'''

Lemma sys_ok_end pm out1 c out2 pm' :
  sys_ok (mkSys pm (out1 ++ c :: out2)) -> wf pm' ->
  claims pm' = claims pm \/ claims pm ≡ₚ range c :: claims pm' ->
  sys_ok (mkSys pm' (out1 ++ out2)).
Proof.
  intros (Hwf & Hout & rest & Hrest) Hwf' Hcl. simpl in *. split; [done|].
  rewrite Forall_app, Forall_cons in Hout. destruct Hout as (? & _ & ?).
  split; [by apply Forall_app|]. simpl.
  rewrite fmap_app, fmap_cons, <- app_assoc in Hrest. simpl in Hrest.
  rewrite <- Permutation_middle in Hrest. destruct Hcl as [Hcl|Hcl].
  - exists (range c :: rest). rewrite Hcl, Hrest, <- Permutation_middle.
    by rewrite fmap_app, <- app_assoc.
  - exists rest. rewrite Hcl in Hrest. apply Permutation_cons_inv in Hrest.
    by rewrite Hrest, fmap_app, <- app_assoc.
Qed.

Lemma sys_ok_in pm out1 c out2 :
  sys_ok (mkSys pm (out1 ++ c :: out2)) -> range c ∈ claims pm /\ claim_ok c.
Proof.
  intros (Hwf & Hout & rest & Hrest). simpl in *. split.
  - rewrite Hrest, fmap_app, fmap_cons, !elem_of_app, elem_of_cons. tauto.
  - rewrite Forall_app, Forall_cons in Hout. tauto.
Qed.

Lemma sys_ok_drop pm out1 c out2 :
  sys_ok (mkSys pm (out1 ++ c :: out2)) ->
  sys_ok (mkSys (release_claim pm (c_gpa c)) (out1 ++ out2)).
Proof.
  intros Hs. destruct (sys_ok_in _ _ _ _ Hs) as [Hin Hc].
  destruct (release_spec pm c) as [? ?]; [apply Hs|done|].
  eapply sys_ok_end; [done|done|by right].
Qed.

Lemma sys_ok_commit pm out1 c out2 segoff k :
  sys_ok (mkSys pm (out1 ++ c :: out2)) -> kernel_ok k c ->
  sys_ok (mkSys (commit pm c segoff k).1 (out1 ++ out2)).
Proof.
  intros Hs Hk. destruct (sys_ok_in _ _ _ _ Hs) as [Hin Hc].
  destruct (commit_spec pm c segoff k) as (? & ? & _); [apply Hs|done..|].
  by eapply sys_ok_end.
Qed.

Lemma sys_ok_bump pm out : sys_ok (mkSys pm out) -> sys_ok (mkSys (bump_segid pm) out).
Proof. done. Qed.

Lemma sys_ok_add_ram pm out gpa len mk k :
  sys_ok (mkSys pm out) -> uint 64 gpa -> uint 64 len ->
  kernel_ok k (mkClaim gpa len Ram RWX) ->
  sys_ok (mkSys (add_ram pm gpa len mk k).1 out).
Proof.
  intros Hs Hg Hl Hk. unfold add_ram, add_region.
  destruct (claim pm gpa len Ram RWX Firmware) as [[pm1 c]|] eqn:Hc; [|done].
  apply (sys_ok_claim _ out) in Hc as [-> Hs1]; try done.
  destruct mk; [|by apply (sys_ok_drop _ [] _ out)].
  pose proof (sys_ok_commit _ [] _ out 0 k Hs1 Hk) as Hs2. simpl in Hs2.
  by destruct (commit pm1 _ 0 k).
Qed.

Lemma sys_ok_add_rom pm out rg rl ag al mk k1 k2 :
  sys_ok (mkSys pm out) -> uint 64 rg -> uint 64 rl -> uint 64 ag -> uint 64 al ->
  kernel_ok k1 (mkClaim rg rl Rom (guest_prot_for Rom)) ->
  kernel_ok k2 (mkClaim ag al Ram (guest_prot_for Ram)) ->
  sys_ok (mkSys (add_rom_with_ram_tail pm rg rl ag al mk k1 k2).1 out).
Proof.
  intros Hs Hrg Hrl Hag Hal Hk1 Hk2. unfold add_rom_with_ram_tail.
  destruct (checked_add _ _ _); [|done]. case_match; [done|].
  destruct (claim pm rg rl _ _ _) as [[pm1 rom]|] eqn:Hc1; [|done].
  apply (sys_ok_claim _ out) in Hc1 as [-> Hs1]; try done.
  destruct (claim pm1 ag al _ _ _) as [[pm2 ram]|] eqn:Hc2;
    [|by apply (sys_ok_drop _ [] _ out)].
  eapply sys_ok_claim in Hc2 as [-> Hs2]; [|exact Hs1|done..].
  destruct mk.
  2:{ apply (sys_ok_drop _ [] _ out). by apply (sys_ok_drop _ [] _ (_ :: out)). }
  pose proof (sys_ok_commit _ [_] _ out 0 k1 Hs2 Hk1) as Hs3. simpl in Hs3.
  destruct (commit pm2 _ 0 k1) as [pm3 [[]|]]; simpl in Hs3.
  - pose proof (sys_ok_commit _ [] _ out rl k2 Hs3 Hk2) as Hs4. simpl in Hs4.
    by destruct (commit pm3 _ rl k2).
  - by apply (sys_ok_drop _ [] _ out).
Qed.

Lemma step_ok s s' : step s s' -> sys_ok s -> sys_ok s'.
Proof.
  destruct 1 as [pm out gpa len pm' c Hg Hl Hc| | | |]; intros Hs.
  - by apply (sys_ok_claim pm out gpa len Ram RunTime pm' c) in Hc as [_ ?].
  - by apply sys_ok_drop.
  - by apply sys_ok_commit.
  - by apply sys_ok_add_ram.
  - by apply sys_ok_add_rom.
Qed.

Definition init : sys := mkSys physmap_new [].

Lemma sys_ok_init : sys_ok init.
Proof.
  assert (Hnil : forall A (x : A), x ∉ []) by (intros A x; apply not_elem_of_nil).
  split; [|split; [constructor|by exists []]].
  split; split; simpl; try constructor; intros; exfalso; by eapply Hnil.
Qed.

Lemma reach_ok s : rtc step init s -> sys_ok s.
Proof.
  generalize sys_ok_init. intros Hi Hr.
  induction Hr as [|x y z Hxy _ IH]; [done|]. by apply IH, (step_ok x).
Qed.

Lemma reach_wf s : rtc step init s -> wf (s_pm s).
Proof. intros Hr. apply (reach_ok s Hr). Qed.

(** ** What a lookup guarantees *)

(** The reference translation of one guest address: where its byte lives in
    host memory, and what kind of memory it is. *)
Definition translate (pm : PhysMap) (a : Z) : option (Z * RegionKind) :=
  let* r := region_at (regions pm) a in
  Some (m_ptr (run_map (r_tracked r)) + (a - run_gpa (r_tracked r)), r_kind r).

Lemma run_end_eq rs r :
  wf_regions rs -> r ∈ rs ->
  run_end (r_tracked r) = run_gpa (r_tracked r) + m_len (run_map (r_tracked r)).
Proof.
  intros Hwf Hr. pose proof (wr_in_run _ Hwf r Hr). pose proof (wr_region _ Hwf r Hr) as (?&?&?).
  apply wadd_small. lia.
Qed.

Lemma prot_of_kind rs r :
  wf_regions rs -> r ∈ rs ->
  let p := intersection (m_prot (run_map (r_tracked r))) (run_prot (r_tracked r)) in
  contains p READ = true /\ contains p WRITE = bool_decide (r_kind r <> Rom).
Proof.
  intros Hwf Hr. destruct (wr_prot _ Hwf r Hr) as [-> Hrw].
  unfold contains, intersection in *. apply Z.eqb_eq in Hrw.
  assert (H1 : Z.land (m_prot (run_map (r_tracked r))) READ = READ).
  { change READ with (Z.land RW READ) at 1. by rewrite Z.land_assoc, Hrw. }
  assert (H2 : Z.land (m_prot (run_map (r_tracked r))) WRITE = WRITE).
  { change WRITE with (Z.land RW WRITE) at 1. by rewrite Z.land_assoc, Hrw. }
  rewrite <- !Z.land_assoc.
  replace (Z.land (guest_prot_for (r_kind r)) READ) with READ by (by destruct (r_kind r)).
  rewrite H1. split; [done|].
  destruct (r_kind r); cbn [guest_prot_for].
  - change (Z.land RWX WRITE) with WRITE. by rewrite H2.
  - change (Z.land (Z.lor READ EXEC) WRITE) with 0. by rewrite Z.land_0_r.
  - change (Z.land RWX WRITE) with WRITE. by rewrite H2.
Qed.

Lemma lookup_inv pm gpa len v :
  wf pm -> 0 <= gpa -> 0 <= len -> lookup pm gpa len = Some v ->
  exists r, r ∈ regions pm /\ inr r gpa /\ gpa + len < 2 ^ 64 /\
    gpa + len <= run_gpa (r_tracked r) + m_len (run_map (r_tracked r)) /\
    v = mkSub (m_ptr (run_map (r_tracked r)) + (gpa - run_gpa (r_tracked r))) len
          (intersection (m_prot (run_map (r_tracked r))) (run_prot (r_tracked r))).
Proof.
  intros [Hr _] Hg Hl. unfold lookup. destruct (checked_add 64 gpa len) as [e|] eqn:He; [|done].
  apply checked_add_Some in He as [-> ?].
  destruct (region_at _ gpa) as [r|] eqn:Hra; [|done]. cbn [option_bind].
  apply region_at_spec in Hra as [Hin Ha]; [|done].
  pose proof (wr_in_run _ Hr r Hin) as (? & ? & ?). pose proof (wr_region _ Hr r Hin) as (?&?&?).
  unfold inr in Ha. rewrite (run_end_eq _ r Hr Hin).
  destruct (Z.ltb_spec (run_gpa (r_tracked r) + m_len (run_map (r_tracked r))) (gpa + len)); [done|].
  rewrite wsub_small by lia. unfold subregion, sub_new, checked_add. simpl s_len.
  destruct (Z.ltb_spec (gpa - run_gpa (r_tracked r) + len) (2 ^ 64)); [|done]. simpl.
  destruct (Z.ltb_spec (m_len (run_map (r_tracked r)))
    (gpa - run_gpa (r_tracked r) + len)); [done|].
  intros [= <-]. exists r. split_and!; done || lia.
Qed.

Lemma lookup_intro pm gpa len r :
  wf pm -> 0 <= gpa -> 0 <= len -> r ∈ regions pm -> inr r gpa ->
  gpa + len <= run_gpa (r_tracked r) + m_len (run_map (r_tracked r)) ->
  exists v, lookup pm gpa len = Some v.
Proof.
  intros [Hr _] Hg Hl Hin Ha Hle. unfold lookup.
  pose proof (wr_in_run _ Hr r Hin) as (? & ? & ?). pose proof (wr_region _ Hr r Hin) as (?&?&?).
  unfold checked_add at 1. destruct (Z.ltb_spec (gpa + len) (2 ^ 64)); [|lia]. simpl.
  rewrite (proj2 (region_at_spec _ gpa r Hr)) by done. simpl.
  rewrite (run_end_eq _ r Hr Hin). unfold inr in Ha.
  destruct (Z.ltb_spec (run_gpa (r_tracked r) + m_len (run_map (r_tracked r))) (gpa + len)); [lia|].
  rewrite wsub_small by lia. unfold subregion, sub_new, checked_add. simpl s_len.
  destruct (Z.ltb_spec (gpa - run_gpa (r_tracked r) + len) (2 ^ 64)); [|lia]. simpl.
  destruct (Z.ltb_spec (m_len (run_map (r_tracked r)))
    (gpa - run_gpa (r_tracked r) + len)); [lia|]. by eexists.
Qed.

(** A run ends where its RAM ends: the byte past it is not RAM. *)
Lemma run_end_not_ram pm r r' :
  wf pm -> r ∈ regions pm -> r_kind r = Ram -> r' ∈ regions pm -> r_kind r' = Ram ->
  ~ inr r' (run_gpa (r_tracked r) + m_len (run_map (r_tracked r))).
Proof.
  intros [Hr _] Hin Hk Hin' Hk' Ha.
  set (e := run_gpa (r_tracked r) + m_len (run_map (r_tracked r))) in *.
  pose proof (wr_in_run _ Hr r Hin) as (? & ? & ?). pose proof (wr_region _ Hr r Hin) as (?&?&?).
  destruct (wr_covered _ Hr r (e - 1) Hin) as (r1 & Hin1 & Ha1 & Ht1 & Hk1).
  { unfold in_run. lia. }
  pose proof (wr_in_run _ Hr r1 Hin1) as (? & Hend1 & ?). rewrite Ht1 in *. unfold inr in *. 
  destruct (decide (r_gpa r' = e)) as [He|].
  - pose proof (wr_maximal _ Hr r1 r' Hin1 Hin' ltac:(congruence) Hk' ltac:(lia)) as Ht.
    pose proof (wr_in_run _ Hr r' Hin') as (? & ? & ?). rewrite <- Ht, Ht1 in *. lia.
  - assert (r' = r1) as -> by (apply (inr_unique (regions pm) r' r1 (e - 1)); unfold inr; done || lia).
    lia.
Qed.

Lemma lookup_run pm gpa len r i :
  wf pm -> r ∈ regions pm -> inr r gpa -> 0 <= i < len ->
  gpa + len <= run_gpa (r_tracked r) + m_len (run_map (r_tracked r)) ->
  translate pm (gpa + i) =
    Some (m_ptr (run_map (r_tracked r)) + (gpa - run_gpa (r_tracked r)) + i, r_kind r).
Proof.
  intros [Hr _] Hin Ha Hi Hle. pose proof (wr_in_run _ Hr r Hin) as (? & ? & ?). unfold inr in Ha.
  destruct (wr_covered _ Hr r (gpa + i) Hin) as (r' & Hin' & Ha' & Ht & Hk).
  { unfold in_run. lia. }
  unfold translate. rewrite (proj2 (region_at_spec _ _ r' Hr)) by done. simpl.
  rewrite Ht, Hk. do 2 f_equal. lia.
Qed.

Lemma translate_None pm gpa len :
  wf pm -> 0 < len ->
  free (regions pm) gpa len <->
  forall a, gpa <= a < gpa + len -> translate pm a = None.
Proof.
  intros [Hr _] Hl. unfold translate. split.
  - intros Hf a Ha. replace (region_at (regions pm) a) with (@None Region); [done|].
    symmetry. apply region_at_None; [done|]. intros r Hin Hina. specialize (Hf r Hin).
    unfold inr in Hina. lia.
  - intros Ht r Hin. pose proof (wr_region _ Hr r Hin) as (? & ? & ?).
    destruct (decide (r_gpa r < gpa + len /\ gpa < r_gpa r + r_len r)) as [Ho|]; [exfalso|lia].
    assert (Ha : inr r (Z.max gpa (r_gpa r)) /\ gpa <= Z.max gpa (r_gpa r) < gpa + len)
      by (unfold inr; lia).
    destruct Ha as [Ha Hb]. apply Ht in Hb.
    by rewrite (proj2 (region_at_spec _ _ r Hr)) in Hb.
Qed.

(** ** The properties *)

(** C9: whatever the kernel answers to each request, and in whatever order
    claims are taken, dropped and committed, the published regions stay
    sorted and disjoint, every outstanding claim is disjoint from every
    region and every other claim, each region lies inside the mapping of its
    run, abutting RAM shares one run, and every claim a caller still holds is
    recorded exactly once. *)
Theorem reachable_ok s : rtc step init s -> sys_ok s.
Proof. apply reach_ok. Qed.

(** C10: a lookup that answers is the byte-by-byte translation: each guest
    address of the range is published memory of one kind, the view maps it to
    the host byte the translation names, and the view is readable always and
    writable exactly when the memory is not ROM. *)
Theorem lookup_sound s gpa len v :
  rtc step init s -> uint 64 gpa -> 0 < len -> lookup (s_pm s) gpa len = Some v ->
  exists kind,
    (forall i, 0 <= i < len ->
       translate (s_pm s) (gpa + i) = Some (s_ptr v + i, kind)) /\
    s_len v = len /\ contains (s_prot v) READ = true /\
    contains (s_prot v) WRITE = bool_decide (kind <> Rom).
Proof.
  intros Hwf%reach_wf Hg Hl Hv. unfold uint in *.
  apply lookup_inv in Hv as (r & Hin & Ha & Hlt & Hle & ->); [|done|lia|lia].
  exists (r_kind r). simpl. destruct (prot_of_kind _ r (proj1 Hwf) Hin) as [? ?].
  split_and!; try done. intros i Hi. by apply (lookup_run _ _ len).
Qed.

(** C35: a range of RAM is answered exactly when every byte of it is
    published RAM, however many regions it crosses. *)
Theorem lookup_ram_complete s gpa len :
  rtc step init s -> uint 64 gpa -> 0 < len ->
  (exists hva, translate (s_pm s) gpa = Some (hva, Ram)) ->
  is_Some (lookup (s_pm s) gpa len) <->
  forall i, 0 <= i < len -> exists hva, translate (s_pm s) (gpa + i) = Some (hva, Ram).
Proof.
  intros Hwf%reach_wf Hg Hl [hva0 H0]. unfold uint in *.
  assert (Htr : forall a hva, translate (s_pm s) a = Some (hva, Ram) ->
    exists r, r ∈ regions (s_pm s) /\ inr r a /\ r_kind r = Ram).
  { intros a hva. unfold translate. destruct (region_at _ a) as [r|] eqn:E; [|done].
    simpl. intros [= _ Hk]. apply region_at_spec in E as [? ?]; [eauto|apply Hwf]. }
  destruct (Htr _ _ H0) as (r & Hin & Ha & Hk). split.
  - intros [v Hv]. apply lookup_inv in Hv as (r' & Hin' & Ha' & _ & Hle & _); [|done|lia|lia].
    assert (r' = r) as -> by (by apply (inr_unique _ r' r gpa (proj1 Hwf))).
    intros i Hi. eexists. rewrite (lookup_run _ _ len r); try done. by rewrite Hk.
  - intros Hall. apply (lookup_intro _ _ _ r); try done; try lia.
    set (e := run_gpa (r_tracked r) + m_len (run_map (r_tracked r))).
    destruct (Z.le_gt_cases (gpa + len) e) as [|Hgt]; [done|exfalso].
    pose proof (wr_in_run _ (proj1 Hwf) r Hin) as (? & ? & ?). unfold inr in Ha.
    destruct (Hall (e - gpa)) as [hva He]; [lia|].
    replace (gpa + (e - gpa)) with e in He by lia.
    destruct (Htr _ _ He) as (r' & Hin' & Ha' & Hk').
    by apply (run_end_not_ram (s_pm s) r r').
Qed.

'''

▶ _GOAL OF THE EXERCISE_
Going line by line through the entries above, count each line that has the word "true", then state the count alone.

▶ _ANSWER SECTION_
2